**Exercise instructions**
Below are records; reproduce exactly the lines from the one that has "now = Ok code" through the one that has "with (d :: generated (deliver e code)).", ends included, and nothing more.

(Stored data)
(** X16: on a system where [shutil_which] finds neither xclip nor pbcopy
    nor, under [nt], clip, and [pyperclip] cannot be imported,
    [copy_to_clipboard] starts nothing and returns [False] for every text,
    so every run that returns [True] generated one code, for the
    descriptor it found, saw the copy of that code fail and printed the
    red box followed by that code. *)
Theorem no_tool_prints_code (o : os) (now : Z)
    (pipes : list string -> string -> option Z) :
  Forall (fun c => is_executable_file o c = false) (which_candidates o "xclip") ->
  Forall (fun c => is_executable_file o c = false) (which_candidates o "pbcopy") ->
  String.eqb (os_name o) "nt" = false
  \/ Forall (fun c => is_executable_file o c = false) (which_candidates o "clip") ->
  let e := env_on o now pipes None in
  (forall text, copy_to_clipboard_attempts e text = ([], false)
                /\ copy_to_clipboard e text = false)
  /\ forall f needle,
       let r := search_and_generate_oauth e f needle in
       returned r = Ok true ->
       exists d code,
         generated (trace r) = [d]
         /\ Generator.generate d now = Ok code
         /\ copies (trace r) = [(code, false)]
         /\ printed (trace r) = [colored_box false; code].
Proof.
  intros Hx Hp Hc e.
  assert (forall text, copy_to_clipboard_attempts e text = ([], false)
                       /\ copy_to_clipboard e text = false) as Hcopy.
  { intros text. unfold copy_to_clipboard_attempts, copy_to_clipboard.
    subst e. unfold env_on. simpl.
    rewrite !shutil_which_find.
    rewrite (proj2 (find_none_iff _ _) Hx), (proj2 (find_none_iff _ _) Hp).
    destruct Hc as [Hc|Hc].
    - rewrite Hc. auto.
    - rewrite (proj2 (find_none_iff _ _) Hc). simpl.
      rewrite andb_false_r. auto. }
  split; [exact Hcopy|].
  intros f needle r Hret. subst r. apply returned_true_iff in Hret
    as (pre & line & post & d & code & -> & Hpre & Hl & Hg).
  apply skipped_filters in Hpre.
  rewrite (run_candidate e needle pre line post d Hpre Hl).
  replace (clock e) with now by reflexivity.
  replace (clock e) with now in Hg by reflexivity. rewrite Hg.
  cbn [trace]. rewrite generated_reads, copies_reads, printed_reads.
  change (generated (EvGenerate d :: deliver e code))
    with (d :: generated (deliver e code)).
  change (copies (EvGenerate d :: deliver e code))
    with (copies (deliver e code)).
  change (printed (EvGenerate d :: deliver e code))
    with (printed (deliver e code)).
  rewrite generated_deliver, copies_deliver, printed_deliver,
    (proj2 (Hcopy code)).
  exists d, code. auto.
Qed.

Lemma no_tool_prints_code_witness :
  copy_to_clipboard
    (env_on
       (mkOs ∅ "posix" ":" (fun d c => d +:+ "/" +:+ c) (fun _ => false))
       59 (fun _ _ => Some 0) None) "94287082"
  = false.
Proof.
  apply (no_tool_prints_code
           (mkOs ∅ "posix" ":" (fun d c => d +:+ "/" +:+ c) (fun _ => false))
           59 (fun _ _ => Some 0)); [repeat constructor.. | left; reflexivity].
Defined.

**Reply**
         /\ Generator.generate d now = Ok code
         /\ copies (trace r) = [(code, false)]
         /\ printed (trace r) = [colored_box false; code].
Proof.
  intros Hx Hp Hc e.
  assert (forall text, copy_to_clipboard_attempts e text = ([], false)
                       /\ copy_to_clipboard e text = false) as Hcopy.
  { intros text. unfold copy_to_clipboard_attempts, copy_to_clipboard.
    subst e. unfold env_on. simpl.
    rewrite !shutil_which_find.
    rewrite (proj2 (find_none_iff _ _) Hx), (proj2 (find_none_iff _ _) Hp).
    destruct Hc as [Hc|Hc].
    - rewrite Hc. auto.
    - rewrite (proj2 (find_none_iff _ _) Hc). simpl.
      rewrite andb_false_r. auto. }
  split; [exact Hcopy|].
  intros f needle r Hret. subst r. apply returned_true_iff in Hret
    as (pre & line & post & d & code & -> & Hpre & Hl & Hg).
  apply skipped_filters in Hpre.
  rewrite (run_candidate e needle pre line post d Hpre Hl).
  replace (clock e) with now by reflexivity.
  replace (clock e) with now in Hg by reflexivity. rewrite Hg.
  cbn [trace]. rewrite generated_reads, copies_reads, printed_reads.
  change (generated (EvGenerate d :: deliver e code))
    with (d :: generated (deliver e code)).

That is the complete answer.